Lowy Institute fellow Lydia Khalil said the Kurdish leadership pushing for the referendum see it as “their time”.
But it’s also a welcome political distraction for the regional government President Masoud Barzani in the wake of political dissent and corruption scandals, Ms Khalil told AAP.
“I think an eleventh-hour decision to pull back is unlikely at this point,” she said.
“These are individuals who are older, who have been involved in the decades of struggle… they see it as their chance because Islamic State is largely defeated… and they have defacto control over Kirkuk and they aren’t getting much cooperation from Baghdad.”
She said it would be wrong to assume the vote will be an automatic ‘yes’.
“I would not be surprised if it comes out very close, or inconclusive,” she said.
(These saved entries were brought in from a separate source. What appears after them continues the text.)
(** What [compute_metrics] returns, from the episodes fetched. *)
Lemma numpy_compute_metrics_run (fetch : T -> list string -> Eff X EpisodeState)
    (trainer : T) (framework : string) (n : Z) w :
  framework ∈ available_frameworks ->
  compute_metrics (Some fetch) (Some trainer) (Some framework) n w =
  match rollouts fetch trainer (_METRICS_TO_LABEL_DICT.*1) (Z.to_nat n) w with
  | (Return eps, w') =>
      match expected_metrics eps with
      | Some m => (Return (true, "Successful submission", m), w')
      | None => (Return (false, "Could not obtain an episode rollout!", ∅), w')
      end
  | (Raise e, w') =>
      (Return (false, "Could not obtain an episode rollout!", ∅), w')
  end.
Proof.
  intros Hfw. unfold compute_metrics.
  erewrite bind_return; [| reflexivity].
  erewrite bind_return; [| reflexivity].
  erewrite bind_return; cycle 1.
  { unfold assert. rewrite bool_decide_eq_true_2; [reflexivity |].
    by apply list_elem_of_fmap_2. }
  unfold call, compute_metrics_try, range.
  set (l0 := metrics_locals0).
  pose proof (numpy_fetch_loop fetch trainer (_METRICS_TO_LABEL_DICT.*1) (Z.to_nat n)
                0 l0 w) as Hfetch.
  destruct (rollouts fetch trainer _ (Z.to_nat n) w) as [[eps | e] w'] eqn:Hroll.
  - pose proof (numpy_rollouts_length _ _ _ _ _ _ _ Hroll) as Hlen.
    pose proof (numpy_aggregate_loop n eps Hlen _METRICS_TO_LABEL_DICT
                  (with_episodes (store_episodes 0 eps (cm_episode_states l0)) l0) w'
                  (fun j ep Hj => numpy_store_episodes_lookup eps 0 j _ ep Hj)
                  registry_entries) as Hagg.
    change (aggregate eps _METRICS_TO_LABEL_DICT _) with (expected_metrics eps) in Hagg.
    destruct (expected_metrics eps) as [m |].
    + destruct Hagg as (l' & Hagg & Hm).
      erewrite (bind_return (try_except _ _)); cycle 1.
      { unfold try_except. erewrite bind_return; cycle 1.
        { erewrite bind_return; [exact Hagg | exact Hfetch]. }
        reflexivity. }
      unfold bind, locals, ret. simpl. by rewrite Hm.
    + destruct Hagg as (e & l' & Hagg).
      erewrite (bind_return (try_except _ _)); cycle 1.
      { unfold try_except. erewrite bind_raise; cycle 1.
        { erewrite bind_return; [exact Hagg | exact Hfetch]. }
        reflexivity. }
      reflexivity.
  - destruct Hfetch as (l' & Hfetch).
    erewrite (bind_return (try_except _ _)); cycle 1.
    { unfold try_except. erewrite bind_raise; cycle 1.
      { erewrite bind_raise; [reflexivity | exact Hfetch]. }
      reflexivity. }
    reflexivity.
Qed.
WHAT’S ALL THE FUSS ABOUT?
* Iraq’s Kurds have a long-held dream of statehood. They were brutally oppressed under dictator Saddam Hussein, whose military in the 1980s killed at least 50,000 of them, many with chemical weapons.
* The Kurds established a regional government in 1992 after the US enforced a no-fly zone across the north following the Gulf War. After the 2003 US-led invasion ousted Saddam, the region secured constitutional recognition of its autonomy, but remained part of the Iraqi state.
* Kurdish regional leaders hope the referendum will push Baghdad to the negotiating table and create a path for independence.
WHERE IS KURDISTAN?
* It’s in northern Iraq and is Iraq’s only autonomous region.
WHO’S CRANKY ABOUT THE REFERENDUM?
* Iraq: Prime Minister Haider al-Abadi says the vote is a “hostile move toward the whole Iraqi population” and accuses the Kurdish leadership of weakening positions in the fight against IS militants. He said Iraq could use military force if the referendum leads to violence
* Turkey: President Tayyip Erdogan is threatening sanctions and has sent troops and tanks to the border for a military exercise. Turkey has a large Kurdish population, is battling Kurdish insurgents and opposes the Kurds’ moves toward independence. It is also concerned that the referendum covers disputed areas such has Kirkuk, which is home to Turkmen, Arabs, Kurds and Christians.
* Iran: Supreme Leader Ayatollah Ali Khamenei has spoken out against the vote. Iran has its own Kurdish minority and the central government dismantled a self-proclaimed Soviet-backed Kurdish government in the 1940s.
* The United States: A State Department spokeswoman said the decision to hold the referendum in disputed areas is especially de-stabilising, raising tensions which IS and other extremist groups are now seeking to exploit.
* The United Nations: Secretary-General Antonio Guterres has called on the leaders across Iraq to approach the matter with patience and restraint. He argued a unilateral decision to push ahead with the poll would detract from reconstruction efforts and the dignified return of the more than three million refugees and internally displaced people.